Go through the lines below and copy any that hold the string "pose".

+++

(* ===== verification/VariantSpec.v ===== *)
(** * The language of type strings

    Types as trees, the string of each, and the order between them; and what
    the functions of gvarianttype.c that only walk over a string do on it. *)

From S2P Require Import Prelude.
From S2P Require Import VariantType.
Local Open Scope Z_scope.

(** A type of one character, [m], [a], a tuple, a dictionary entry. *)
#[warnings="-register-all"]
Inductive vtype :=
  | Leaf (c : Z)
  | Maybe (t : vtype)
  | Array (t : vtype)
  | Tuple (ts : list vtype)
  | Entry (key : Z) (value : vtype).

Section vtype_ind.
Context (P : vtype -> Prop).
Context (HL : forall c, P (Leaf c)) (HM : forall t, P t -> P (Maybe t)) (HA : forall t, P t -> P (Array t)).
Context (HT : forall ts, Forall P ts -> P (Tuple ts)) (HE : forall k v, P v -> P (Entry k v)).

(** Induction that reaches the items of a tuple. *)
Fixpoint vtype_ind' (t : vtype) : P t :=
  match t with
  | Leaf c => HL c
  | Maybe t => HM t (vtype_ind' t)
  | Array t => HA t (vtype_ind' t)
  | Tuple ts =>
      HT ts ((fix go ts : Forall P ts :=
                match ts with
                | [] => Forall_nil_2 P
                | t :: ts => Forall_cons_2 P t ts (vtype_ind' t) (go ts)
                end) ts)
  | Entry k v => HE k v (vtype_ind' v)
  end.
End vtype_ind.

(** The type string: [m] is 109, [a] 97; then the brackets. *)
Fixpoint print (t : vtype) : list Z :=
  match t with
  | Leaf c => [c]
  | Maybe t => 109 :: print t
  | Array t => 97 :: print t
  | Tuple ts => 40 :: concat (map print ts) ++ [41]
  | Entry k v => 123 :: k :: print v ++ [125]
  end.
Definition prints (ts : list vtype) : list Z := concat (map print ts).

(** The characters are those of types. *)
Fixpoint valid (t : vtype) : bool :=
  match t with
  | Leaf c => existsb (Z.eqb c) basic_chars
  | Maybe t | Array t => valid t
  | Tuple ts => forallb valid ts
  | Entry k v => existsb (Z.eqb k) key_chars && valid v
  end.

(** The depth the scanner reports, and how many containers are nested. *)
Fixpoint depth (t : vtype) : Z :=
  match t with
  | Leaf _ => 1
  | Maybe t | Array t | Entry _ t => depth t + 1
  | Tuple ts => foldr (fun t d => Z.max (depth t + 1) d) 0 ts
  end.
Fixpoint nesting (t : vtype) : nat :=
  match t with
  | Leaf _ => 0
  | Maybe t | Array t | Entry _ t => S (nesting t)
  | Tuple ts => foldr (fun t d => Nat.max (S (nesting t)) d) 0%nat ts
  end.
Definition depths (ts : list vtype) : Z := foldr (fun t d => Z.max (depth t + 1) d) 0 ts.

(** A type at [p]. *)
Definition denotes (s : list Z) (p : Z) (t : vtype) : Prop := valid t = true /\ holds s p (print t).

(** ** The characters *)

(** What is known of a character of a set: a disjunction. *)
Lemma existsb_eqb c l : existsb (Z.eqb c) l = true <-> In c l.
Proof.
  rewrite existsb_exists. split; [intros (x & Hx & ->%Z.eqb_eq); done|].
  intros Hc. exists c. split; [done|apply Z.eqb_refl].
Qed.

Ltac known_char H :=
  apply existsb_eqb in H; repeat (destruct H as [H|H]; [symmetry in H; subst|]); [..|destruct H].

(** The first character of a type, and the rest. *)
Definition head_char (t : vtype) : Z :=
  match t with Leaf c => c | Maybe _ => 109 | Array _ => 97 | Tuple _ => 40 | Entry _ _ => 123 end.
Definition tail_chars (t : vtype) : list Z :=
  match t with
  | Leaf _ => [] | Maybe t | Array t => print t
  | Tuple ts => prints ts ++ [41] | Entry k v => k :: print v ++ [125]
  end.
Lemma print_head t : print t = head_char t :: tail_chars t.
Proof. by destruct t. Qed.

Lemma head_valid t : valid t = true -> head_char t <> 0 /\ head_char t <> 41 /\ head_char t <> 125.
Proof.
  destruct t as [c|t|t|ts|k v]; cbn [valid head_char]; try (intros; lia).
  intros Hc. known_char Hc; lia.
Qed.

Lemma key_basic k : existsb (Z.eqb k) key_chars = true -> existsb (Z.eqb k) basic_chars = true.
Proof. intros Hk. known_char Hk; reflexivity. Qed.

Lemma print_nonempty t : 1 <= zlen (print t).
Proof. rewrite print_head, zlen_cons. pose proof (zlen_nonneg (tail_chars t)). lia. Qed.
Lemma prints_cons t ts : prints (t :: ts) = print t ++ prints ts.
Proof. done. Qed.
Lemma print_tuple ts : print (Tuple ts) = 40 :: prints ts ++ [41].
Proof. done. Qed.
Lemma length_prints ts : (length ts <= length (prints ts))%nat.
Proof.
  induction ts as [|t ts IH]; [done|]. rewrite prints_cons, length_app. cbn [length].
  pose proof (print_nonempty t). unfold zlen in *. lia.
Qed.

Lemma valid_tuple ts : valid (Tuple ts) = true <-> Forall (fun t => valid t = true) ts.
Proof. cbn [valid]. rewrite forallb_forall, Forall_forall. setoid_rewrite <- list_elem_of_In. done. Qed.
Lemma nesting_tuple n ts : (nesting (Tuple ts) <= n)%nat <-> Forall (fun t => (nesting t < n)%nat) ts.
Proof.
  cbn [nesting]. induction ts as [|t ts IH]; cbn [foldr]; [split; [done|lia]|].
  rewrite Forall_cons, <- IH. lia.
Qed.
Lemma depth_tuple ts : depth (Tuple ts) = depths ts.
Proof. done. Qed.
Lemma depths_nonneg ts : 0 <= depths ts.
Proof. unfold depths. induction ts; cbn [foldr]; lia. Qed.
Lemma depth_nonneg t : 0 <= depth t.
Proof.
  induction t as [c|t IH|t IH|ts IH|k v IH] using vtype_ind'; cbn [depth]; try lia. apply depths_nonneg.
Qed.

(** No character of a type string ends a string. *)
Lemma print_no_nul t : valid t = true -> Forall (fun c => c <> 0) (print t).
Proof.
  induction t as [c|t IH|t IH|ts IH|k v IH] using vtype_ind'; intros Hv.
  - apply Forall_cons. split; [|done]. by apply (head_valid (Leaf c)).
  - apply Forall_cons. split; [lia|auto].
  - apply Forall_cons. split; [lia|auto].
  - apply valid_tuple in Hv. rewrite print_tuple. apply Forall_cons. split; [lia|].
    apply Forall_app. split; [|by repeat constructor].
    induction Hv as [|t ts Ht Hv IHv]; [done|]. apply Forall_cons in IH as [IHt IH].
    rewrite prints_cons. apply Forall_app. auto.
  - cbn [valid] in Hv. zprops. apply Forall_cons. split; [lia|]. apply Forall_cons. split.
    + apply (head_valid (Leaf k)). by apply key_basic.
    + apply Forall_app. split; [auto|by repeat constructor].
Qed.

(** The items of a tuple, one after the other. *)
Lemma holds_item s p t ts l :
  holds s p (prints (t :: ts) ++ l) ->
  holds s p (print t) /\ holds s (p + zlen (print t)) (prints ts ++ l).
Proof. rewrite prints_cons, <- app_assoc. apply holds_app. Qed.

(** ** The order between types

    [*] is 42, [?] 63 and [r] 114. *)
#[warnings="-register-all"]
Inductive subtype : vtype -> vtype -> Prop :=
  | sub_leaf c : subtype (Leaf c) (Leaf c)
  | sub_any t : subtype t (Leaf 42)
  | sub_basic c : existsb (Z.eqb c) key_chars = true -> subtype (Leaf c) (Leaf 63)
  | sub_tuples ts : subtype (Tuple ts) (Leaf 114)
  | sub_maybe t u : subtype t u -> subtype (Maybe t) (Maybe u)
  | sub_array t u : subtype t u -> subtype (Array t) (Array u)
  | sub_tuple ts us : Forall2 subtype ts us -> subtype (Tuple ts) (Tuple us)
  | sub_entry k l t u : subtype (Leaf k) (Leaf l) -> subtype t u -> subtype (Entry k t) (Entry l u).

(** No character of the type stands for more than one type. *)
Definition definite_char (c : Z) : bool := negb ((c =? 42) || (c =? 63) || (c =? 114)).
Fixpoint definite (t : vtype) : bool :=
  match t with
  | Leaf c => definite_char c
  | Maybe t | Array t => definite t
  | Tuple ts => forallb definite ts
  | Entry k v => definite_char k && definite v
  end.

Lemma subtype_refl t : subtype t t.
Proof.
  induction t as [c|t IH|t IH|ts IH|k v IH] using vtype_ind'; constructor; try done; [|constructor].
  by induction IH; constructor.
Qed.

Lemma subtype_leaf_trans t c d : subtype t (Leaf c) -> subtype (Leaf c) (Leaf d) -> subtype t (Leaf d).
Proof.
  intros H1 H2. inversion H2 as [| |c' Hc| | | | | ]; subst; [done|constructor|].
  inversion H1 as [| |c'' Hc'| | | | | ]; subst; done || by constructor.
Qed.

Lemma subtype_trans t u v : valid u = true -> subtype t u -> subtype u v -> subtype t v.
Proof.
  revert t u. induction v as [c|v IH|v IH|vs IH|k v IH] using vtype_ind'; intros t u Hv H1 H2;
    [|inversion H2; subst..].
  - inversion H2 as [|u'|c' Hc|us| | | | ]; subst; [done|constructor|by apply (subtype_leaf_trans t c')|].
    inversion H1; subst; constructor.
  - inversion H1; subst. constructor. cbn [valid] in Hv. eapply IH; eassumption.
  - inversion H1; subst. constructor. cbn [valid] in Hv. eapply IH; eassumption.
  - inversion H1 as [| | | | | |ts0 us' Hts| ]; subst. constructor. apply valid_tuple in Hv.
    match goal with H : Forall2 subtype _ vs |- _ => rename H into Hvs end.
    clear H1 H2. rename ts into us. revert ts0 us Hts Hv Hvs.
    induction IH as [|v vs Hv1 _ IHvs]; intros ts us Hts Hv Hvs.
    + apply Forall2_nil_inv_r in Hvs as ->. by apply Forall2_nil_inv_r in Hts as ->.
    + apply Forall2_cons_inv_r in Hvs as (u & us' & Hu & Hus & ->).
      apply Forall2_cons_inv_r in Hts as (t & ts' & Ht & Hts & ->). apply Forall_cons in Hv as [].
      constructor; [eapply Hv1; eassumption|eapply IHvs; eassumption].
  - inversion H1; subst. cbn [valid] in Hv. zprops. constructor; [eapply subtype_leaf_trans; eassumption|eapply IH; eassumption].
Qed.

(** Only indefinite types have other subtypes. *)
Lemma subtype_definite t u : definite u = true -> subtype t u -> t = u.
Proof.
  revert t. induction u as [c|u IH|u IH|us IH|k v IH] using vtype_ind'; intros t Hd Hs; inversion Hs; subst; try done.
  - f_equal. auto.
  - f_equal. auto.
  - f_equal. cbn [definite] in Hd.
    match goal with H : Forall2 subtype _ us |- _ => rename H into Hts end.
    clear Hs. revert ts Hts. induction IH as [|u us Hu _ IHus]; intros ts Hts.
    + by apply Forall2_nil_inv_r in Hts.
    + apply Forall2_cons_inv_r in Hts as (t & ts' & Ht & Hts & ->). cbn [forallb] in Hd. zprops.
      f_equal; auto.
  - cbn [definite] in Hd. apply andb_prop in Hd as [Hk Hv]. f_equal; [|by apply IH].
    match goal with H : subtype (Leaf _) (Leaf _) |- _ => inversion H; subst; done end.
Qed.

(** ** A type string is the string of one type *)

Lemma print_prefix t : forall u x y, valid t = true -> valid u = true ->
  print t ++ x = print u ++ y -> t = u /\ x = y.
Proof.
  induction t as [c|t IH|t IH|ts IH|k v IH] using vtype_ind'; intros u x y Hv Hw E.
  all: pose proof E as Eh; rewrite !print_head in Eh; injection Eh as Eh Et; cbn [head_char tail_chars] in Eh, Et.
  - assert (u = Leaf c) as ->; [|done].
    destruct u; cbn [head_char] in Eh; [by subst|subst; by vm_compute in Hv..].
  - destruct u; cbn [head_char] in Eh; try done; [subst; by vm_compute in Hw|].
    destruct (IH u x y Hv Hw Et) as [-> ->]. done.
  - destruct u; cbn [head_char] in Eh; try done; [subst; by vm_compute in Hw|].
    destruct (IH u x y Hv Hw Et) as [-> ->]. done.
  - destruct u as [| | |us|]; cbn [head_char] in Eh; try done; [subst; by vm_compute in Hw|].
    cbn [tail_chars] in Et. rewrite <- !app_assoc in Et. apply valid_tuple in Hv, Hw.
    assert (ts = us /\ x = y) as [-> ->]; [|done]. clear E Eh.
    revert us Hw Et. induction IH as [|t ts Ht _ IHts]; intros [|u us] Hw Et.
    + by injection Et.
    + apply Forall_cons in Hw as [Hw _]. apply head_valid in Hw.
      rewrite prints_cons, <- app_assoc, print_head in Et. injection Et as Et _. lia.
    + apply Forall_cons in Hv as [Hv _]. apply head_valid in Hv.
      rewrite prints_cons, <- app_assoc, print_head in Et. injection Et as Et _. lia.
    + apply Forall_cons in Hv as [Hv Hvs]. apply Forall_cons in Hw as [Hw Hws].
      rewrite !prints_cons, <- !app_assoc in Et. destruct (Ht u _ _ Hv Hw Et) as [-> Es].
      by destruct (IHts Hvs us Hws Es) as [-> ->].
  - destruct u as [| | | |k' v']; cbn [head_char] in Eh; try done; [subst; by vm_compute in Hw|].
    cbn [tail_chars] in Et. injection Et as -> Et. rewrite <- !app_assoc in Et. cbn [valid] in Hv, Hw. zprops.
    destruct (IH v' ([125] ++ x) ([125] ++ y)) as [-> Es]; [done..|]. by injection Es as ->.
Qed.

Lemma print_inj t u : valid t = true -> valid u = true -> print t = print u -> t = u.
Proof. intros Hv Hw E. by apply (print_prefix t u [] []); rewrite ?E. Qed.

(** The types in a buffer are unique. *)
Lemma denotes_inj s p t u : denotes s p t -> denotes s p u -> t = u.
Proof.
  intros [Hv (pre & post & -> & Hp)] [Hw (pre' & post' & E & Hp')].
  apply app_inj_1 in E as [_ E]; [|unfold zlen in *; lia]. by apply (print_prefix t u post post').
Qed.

+++

→ **Answer box**:
Proof. rewrite print_head, zlen_cons. pose proof (zlen_nonneg (tail_chars t)). lia. Qed.
  pose proof (print_nonempty t). unfold zlen in *. lia.
  all: pose proof E as Eh; rewrite !print_head in Eh; injection Eh as Eh Et; cbn [head_char tail_chars] in Eh, Et.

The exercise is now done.